The motion picture industry cranks out a healthy amount of movies every year. Many of these films come with a price tag in the millions of dollars, with blockbusters typically reaching budgets of over 100 million. These productions commonly involve an incredibly large cast and crew, each of which is compensated for their time. An album by a major recording artist is a significantly less expensive undertaking. In some cases, a decent recording requires only a handful of individuals, and only a few when in the hands of a capable sound engineer. Big recording houses make a generous amount per hour mastering tracks and getting things just right for release, but their income is negligible compared to the cost of a major motion picture.

So, why does an album cost about as much as a DVD? Why, when you purchase the latest from your favorite recording artist does it take as much out of your pocket as a movie filmed over the course of six to nine months with an all-star cast making millions per picture? Is music too expensive?
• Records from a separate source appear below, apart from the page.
(** [a] is met before [b] in [l]. *)
Definition met_before (l : list str) (a b : str * nat) : Prop :=
  (first_index a.1 l < first_index b.1 l)%nat.

(** [a] ranks before [b]: a larger count, or the same count and [a]
    before [b] in the order given. *)
Definition ranked_by (before : relation (str * nat)) (a b : str * nat)
  : Prop :=
  (b.2 < a.2)%nat ∨ (a.2 = b.2 ∧ before a b).

(** The ranking of the statistics: ties go to the prefix met first. *)
Definition ranks_before (l : list str) : relation (str * nat) :=
  ranked_by (met_before l).

(** Counting one more occurrence of a prefix. *)
Definition count_prefix (d : list (str * nat)) (q : str) : list (str * nat) :=
  dict_set d q (dict_get d q 0 + 1)%nat.

(** A text made of the lines [lines], each followed by the terminator
    [sep]. *)
Definition join_lines (sep : str) (lines : list str) : str :=
  concat (List.map (λ l, l ++ sep) lines).

(** [wp m Q σ]: running [m] from [σ] ends, returning or raising, in a
    result and a state that satisfy [Q]. *)
Definition wp {A} (m : M A) (Q : py_result A → state → Prop) (σ : state)
  : Prop :=
  Q (m σ).1 (m σ).2.

(** * Properties *)

(** ** Prefix filtering *)

Section Filter.
Implicit Types (card p : str) (R : list str).

Lemma startswith_prefix_of card p :
  startswith card p = true ↔ p `prefix_of` card.
Proof.
  revert card. induction p as [|c p IH]; intros card; simpl.
  - split; [intros _; apply prefix_nil | done].
  - destruct card as [|c' card].
    + split; [done | intros H; by destruct (prefix_nil_not _ _ H)].
    + rewrite andb_true_iff, N.eqb_eq, IH. split.
      * intros [-> H]. by apply prefix_cons.
      * intros H. split; [symmetry; by eapply prefix_cons_inv_1
                         | by eapply prefix_cons_inv_2].
Qed.

Lemma startswith_nil card : startswith card [] = true.
Proof. done. Qed.

Lemma extract_matching_cards_elem R p card :
  card ∈ extract_matching_cards R p ↔ card ∈ R ∧ p `prefix_of` card.
Proof.
  unfold extract_matching_cards.
  rewrite !list_elem_of_In, filter_In, startswith_prefix_of.
  done.
Qed.

Lemma extract_matching_cards_sublist R p :
  extract_matching_cards R p `sublist_of` R.
Proof.
  induction R as [|card R IH]; simpl; [constructor|].
  destruct (startswith card p); by constructor.
Qed.

Lemma extract_matching_cards_twice R p :
  extract_matching_cards (extract_matching_cards R p) p
  = extract_matching_cards R p.
Proof.
  induction R as [|card R IH]; simpl; [done|].
  destruct (startswith card p) eqn:E; simpl; [|done].
  by rewrite E, IH.
Qed.

Lemma extract_matching_cards_nil_prefix R :
  extract_matching_cards R [] = R.
Proof.
  induction R as [|card R IH]; simpl; [done|]. by rewrite IH.
Qed.

(** C1: for a non-empty prefix [p], every element of the filtered list
    starts with [p], and the filtered list is a subsequence of the input,
    in the input's order. *)
Theorem extract_matching_cards_prefix_sublist R p :
  p ≠ [] →
  Forall (λ card, p `prefix_of` card) (extract_matching_cards R p)
  ∧ extract_matching_cards R p `sublist_of` R.
Proof.
  intros _. split.
  - apply Forall_forall. intros card H.
    by apply extract_matching_cards_elem in H as [_ H].
  - apply extract_matching_cards_sublist.
Qed.

Lemma extract_matching_cards_prefix_sublist_witness :
  let R := [lit "4000111"; lit "4000222"; lit "5000333"] in
  let p := lit "4000" in
  extract_matching_cards R p = [lit "4000111"; lit "4000222"]
  ∧ Forall (λ card, p `prefix_of` card) (extract_matching_cards R p)
  ∧ extract_matching_cards R p `sublist_of` R.
Proof.
  split; [reflexivity|].
  apply (extract_matching_cards_prefix_sublist
           [lit "4000111"; lit "4000222"; lit "5000333"] (lit "4000")).
  discriminate.
Defined.

(** C8: for a non-empty prefix, filtering a filtered list again changes
    nothing. *)
Theorem extract_matching_cards_idempotent R p :
  p ≠ [] →
  extract_matching_cards (extract_matching_cards R p) p
  = extract_matching_cards R p.
Proof. intros _. apply extract_matching_cards_twice. Qed.

Lemma extract_matching_cards_idempotent_witness :
  let R := [lit "4000111"; lit "5000333"; lit "4000222"] in
  extract_matching_cards (extract_matching_cards R (lit "4000")) (lit "4000")
  = extract_matching_cards R (lit "4000").
Proof.
  apply (extract_matching_cards_idempotent
           [lit "4000111"; lit "5000333"; lit "4000222"] (lit "4000")).
  discriminate.
Defined.

(** C9: with the empty string as prefix the call raises nothing and
    returns the record list itself, since every record starts with the
    empty string. *)
Theorem extract_matching_cards_empty_prefix R :
  extract_matching_cards R [] = R
  ∧ extract_matching_cards_call R [] = Returned R.
Proof.
  unfold extract_matching_cards_call.
  by rewrite extract_matching_cards_nil_prefix.
Qed.

(** C2, as the spec states it, fails: on a one-record list the empty
    prefix is accepted and the list comes back. *)
Lemma empty_prefix_not_rejected :
  [lit "4000111"] ≠ []
  ∧ extract_matching_cards_call [lit "4000111"] [] = Returned [lit "4000111"]
  ∧ extract_matching_cards_call [lit "4000111"] []
    ≠ Raised "InvalidPrefixError".
Proof. repeat split; discriminate. Qed.

(** C2, amended: for every non-empty record list the call with the empty
    prefix returns the whole list; no exception is raised. *)
Theorem empty_prefix_returns_all R :
  R ≠ [] →
  extract_matching_cards_call R [] = Returned R
  ∧ ∀ e, extract_matching_cards_call R [] ≠ Raised e.
Proof.
  intros _. unfold extract_matching_cards_call.
  rewrite extract_matching_cards_nil_prefix. by split.
Qed.

Lemma empty_prefix_returns_all_witness :
  extract_matching_cards_call [lit "4000111"; lit "5000333"] []
  = Returned [lit "4000111"; lit "5000333"]
  ∧ ∀ e, extract_matching_cards_call [lit "4000111"; lit "5000333"] []
         ≠ Raised e.
Proof.
  apply (empty_prefix_returns_all [lit "4000111"; lit "5000333"]).
  discriminate.
Defined.

End Filter.

(** ** Trimming and line splitting *)

Section Strings.
Implicit Types (s cur r l : str) (c : N).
Let me start by stating that independent recording artists have more reason than anyone to charge more for their work. Record sales for the average independent artist are dismal at best and breaking even on an album is a fortunate occurrence when it happens. For a record that costs $10,000 (a low-end price) to produce, at least 1,000 copies of the album need to be sold at $10 each just to break even. Unless you have a large enough fan base, this can prove extremely difficult.
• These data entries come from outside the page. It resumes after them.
(** X4.  A login that follows a logout of the same id is judged by its
    setup steps alone, also when the record that the logout removed was
    left by a failed login: it returns 0 exactly when every setup step
    succeeds, and then the registry holds the new record for the id. *)
Theorem login_after_logout env account phone w :
  let w1 := (gowhatsapp_go_logout account w).2 in
  let '(r, _, w2) := gowhatsapp_go_login env account phone w1 in
  (r = 0 ↔ setup_succeeds env = true)
  ∧ (r = 0 ∨ r = -1)
  ∧ (r = 0 → ∃ c d,
       sqlstore_New_result env = inl c ∧ GetFirstDevice_result env = inl d
       ∧ accounts w2 !! account = Some (new_state c d w1)).
Proof.
  intros w1.
  assert (accounts w1 !! account = None) as Hst.
  { unfold w1. rewrite logout_accounts. apply lookup_delete_eq. }
  pose proof (login_fresh_result env account phone w1 Hst) as Hr.
  pose proof (login_fresh_accounts env account phone w1 Hst) as Ha.
  destruct (gowhatsapp_go_login env account phone w1) as [[r out] w2].
  cbn in Hr, Ha. subst r. unfold setup_succeeds in *.
  destruct (sqlstore_New_result env) as [c|e];
    [|by split; [split|split; [right|]]].
  destruct (GetFirstDevice_result env) as [d|e];
    [|by split; [split|split; [right|]]].
  destruct (_ && _).
  - split; [done|]. split; [by left|]. intros _. exists c, d.
    rewrite Ha. by rewrite lookup_insert_eq.
  - split; [done|]. split; [by right|]. done.
Qed.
When it comes to recording artists signed by a major label, things change a bit. Only a fraction of each album sold goes to the artist and retail store you’re dealing with. The rest goes to the labels. You might expect a bulk of this profit to go towards renting venues for whirlwind world tours, but even those events cost attendees an arm and a leg to attend. In a sense, the music industry has one of the largest middle men of any business.
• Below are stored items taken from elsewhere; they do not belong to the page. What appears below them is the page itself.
(* ===== verification/_CoqProject ===== *)
-Q . S2P
Prelude.v
PyStr.v
Regex.v
Paths.v
AstIndexer.v
TreeSitter.v
EmbedCache.v
Models.v
Utils.v
Redis.v
Interfaces.v
Dag.v
TaskQueue.v
TaskQueueFacts.v
TaskQueueExec.v
TaskQueueProps.v
TaskLease.v
AgentBus.v
ExecutorClient.v
PatchQueue.v
PatchQueueProps.v
SessionManager.v
SessionRace.v
ContextManager.v
Sanitize.v
Memory.v
MemoryProps.v
MemoryIndex.v
SessionHooks.v
FileWatcher.v
FineTune.v
SkillLoader.v
CommandParser.v
Metrics.v
Executor.v
AgentManager.v
AgentManagerProps.v
ModelRegistry.v
RoutingPolicy.v
Config.v
Router.v
Gateway.v
Debate.v
Webhook.v
Api.v
ServiceApi.v
System.v
PromptGuard.v
Lifespan.v
TuiState.v
TuiClient.v
TuiStore.v
TuiServices.v
Status.v
TuiScreens.v
TuiUtils.v
TuiPanes.v
TuiWidgets.v
TuiApp.v
TuiPalette.v
TuiView.v
TuiMain.v
TuiChat.v
TuiSystem.v
TuiRefresh.v
TuiExecute.v
TuiModels.v
TuiEvents.v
One recent example of how dropping the price of music may actually improve the bottom line for record labels and independent artists alike is the explosion of sales as the result of Lady Gaga’s latest album, “Born This Way” being put on the Amazon Music Store for just $0.99. Traffic and sales were so sudden and extreme that Amazon’s servers were overwhelmed and went down in the middle of the frenzy. Whether or not these purchases were from listeners that wouldn’t have otherwise bought the album at all is up to interpretation.

What do you think? Is the cost of music too high? Would you be more inclined to purchase if the price were lowered?